*** Dataset

Lemma collect_multipart_bounded timeout idle maximum :
  0 <= maximum ->
  returns (collect_multipart_response (T := T) (C := C) timeout idle maximum)
    (fun o => zlen (response_bytes o) <= maximum).
Proof.
  intros Hm. eapply returns_bind; [apply returns_any|]. intros started _.
  eapply returns_bind; [by apply multipart_reads_bounded|]. intros [o|[b idle']] Hb;
    [by apply returns_ret|].
  destruct (zlen b =? 0); [by apply returns_ret|]. destruct idle'; [by apply returns_ret|].
  eapply returns_bind; [apply returns_any|]. intros current _.
  destruct (_ <? _); [apply returns_throw|by apply returns_ret].
Qed.

(** *** The bound over a plan *)

Definition collect_max (a : Action) : Z :=
  match a with CollectResponse _ _ maximum_bytes _ => maximum_bytes | _ => 0 end.

Definition collect_total (acts : list Action) : Z := foldr Z.add 0 (map collect_max acts).

Definition retains (B : Z) (s : st) : Prop := retained_bytes (snd s) <= B.

(** [m] leaves at most [B] bytes retained, however it ends. *)
Definition bounded {A} (m : EM st Error A) (s : st) (B : Z) : Prop :=
  spec m s (fun _ s' => retains B s') (fun _ s' => retains B s').

Lemma spec_keeps {E A} (m : EM st E A) s (P : A -> Prop) (Q : A -> st -> Prop) (X : Fault E -> st -> Prop) :
  keeps m -> returns m P ->
  (forall a s', P a -> responses (snd s') = responses (snd s) -> Q a s') ->
  (forall x s', responses (snd s') = responses (snd s) -> X x s') ->
  spec m s Q X.
Proof.
  intros Hk Hp HQ HX. specialize (Hk s). unfold spec.
  destruct (m s) as [[a|x] s'] eqn:Em; cbn in Hk; [|by apply HX].
  apply HQ; [by eapply Hp|done].
Qed.

Lemma retains_same B (s s' : st) : responses (snd s') = responses (snd s) -> retains B s -> retains B s'.
Proof. unfold retains, retained_bytes. by intros ->. Qed.

Lemma bounded_keeps {A} (m : EM st Error A) s B : keeps m -> retains B s -> bounded m s B.
Proof.
  intros Hk Hs. apply (spec_keeps _ _ (fun _ => True)); [done|done|..]; intros;
    by eapply retains_same.
Qed.

Lemma foldr_add_app l k : foldr Z.add 0 (l ++ k) = foldr Z.add 0 l + foldr Z.add 0 k.
Proof. induction l as [|x l IH]; cbn; lia. Qed.

Lemma bounded_accept validation bytes s B :
  retained_bytes (snd s) + zlen bytes <= B ->
  bounded (accept_response (SE := SE) validation bytes) s B.
Proof.
  intros Hb. pose proof (zlen_nonneg bytes).
  apply spec_bind, spec_get_progress, spec_bind, spec_result.
  - intros [] _. unfold spec, modify_progress, ebind, get_progress, set_progress, retains. cbn.
    unfold retained_bytes in *. cbn. rewrite map_app, foldr_add_app. cbn. lia.
  - intros x _. unfold retains. lia.
Qed.

Lemma returns_effect {A} (m : EM (Env T C) EffectError A) (P : A -> Prop) :
  returns m P -> returns (effect (SE := SE) m) P.
Proof.
  intros Hm s a s' E'. unfold effect, etry, in_env, ebind in E'.
  destruct (m (fst s)) as [[b|[x|]] e] eqn:Em; cbn in E'; try done.
  injection E' as -> _. by eapply Hm.
Qed.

******

- What you have to do -
Of all the entries above, output exactly the lines between the one holding "keeps m -> returns m P ->" and the one holding "T C) EffectError", inclusive.

- Result -
  keeps m -> returns m P ->
  (forall a s', P a -> responses (snd s') = responses (snd s) -> Q a s') ->
  (forall x s', responses (snd s') = responses (snd s) -> X x s') ->
  spec m s Q X.
Proof.
  intros Hk Hp HQ HX. specialize (Hk s). unfold spec.
  destruct (m s) as [[a|x] s'] eqn:Em; cbn in Hk; [|by apply HX].
  apply HQ; [by eapply Hp|done].
Qed.

Lemma retains_same B (s s' : st) : responses (snd s') = responses (snd s) -> retains B s -> retains B s'.
Proof. unfold retains, retained_bytes. by intros ->. Qed.

Lemma bounded_keeps {A} (m : EM st Error A) s B : keeps m -> retains B s -> bounded m s B.
Proof.
  intros Hk Hs. apply (spec_keeps _ _ (fun _ => True)); [done|done|..]; intros;
    by eapply retains_same.
Qed.

Lemma foldr_add_app l k : foldr Z.add 0 (l ++ k) = foldr Z.add 0 l + foldr Z.add 0 k.
Proof. induction l as [|x l IH]; cbn; lia. Qed.

Lemma bounded_accept validation bytes s B :
  retained_bytes (snd s) + zlen bytes <= B ->
  bounded (accept_response (SE := SE) validation bytes) s B.
Proof.
  intros Hb. pose proof (zlen_nonneg bytes).
  apply spec_bind, spec_get_progress, spec_bind, spec_result.
  - intros [] _. unfold spec, modify_progress, ebind, get_progress, set_progress, retains. cbn.
    unfold retained_bytes in *. cbn. rewrite map_app, foldr_add_app. cbn. lia.
  - intros x _. unfold retains. lia.
Qed.

Lemma returns_effect {A} (m : EM (Env T C) EffectError A) (P : A -> Prop) :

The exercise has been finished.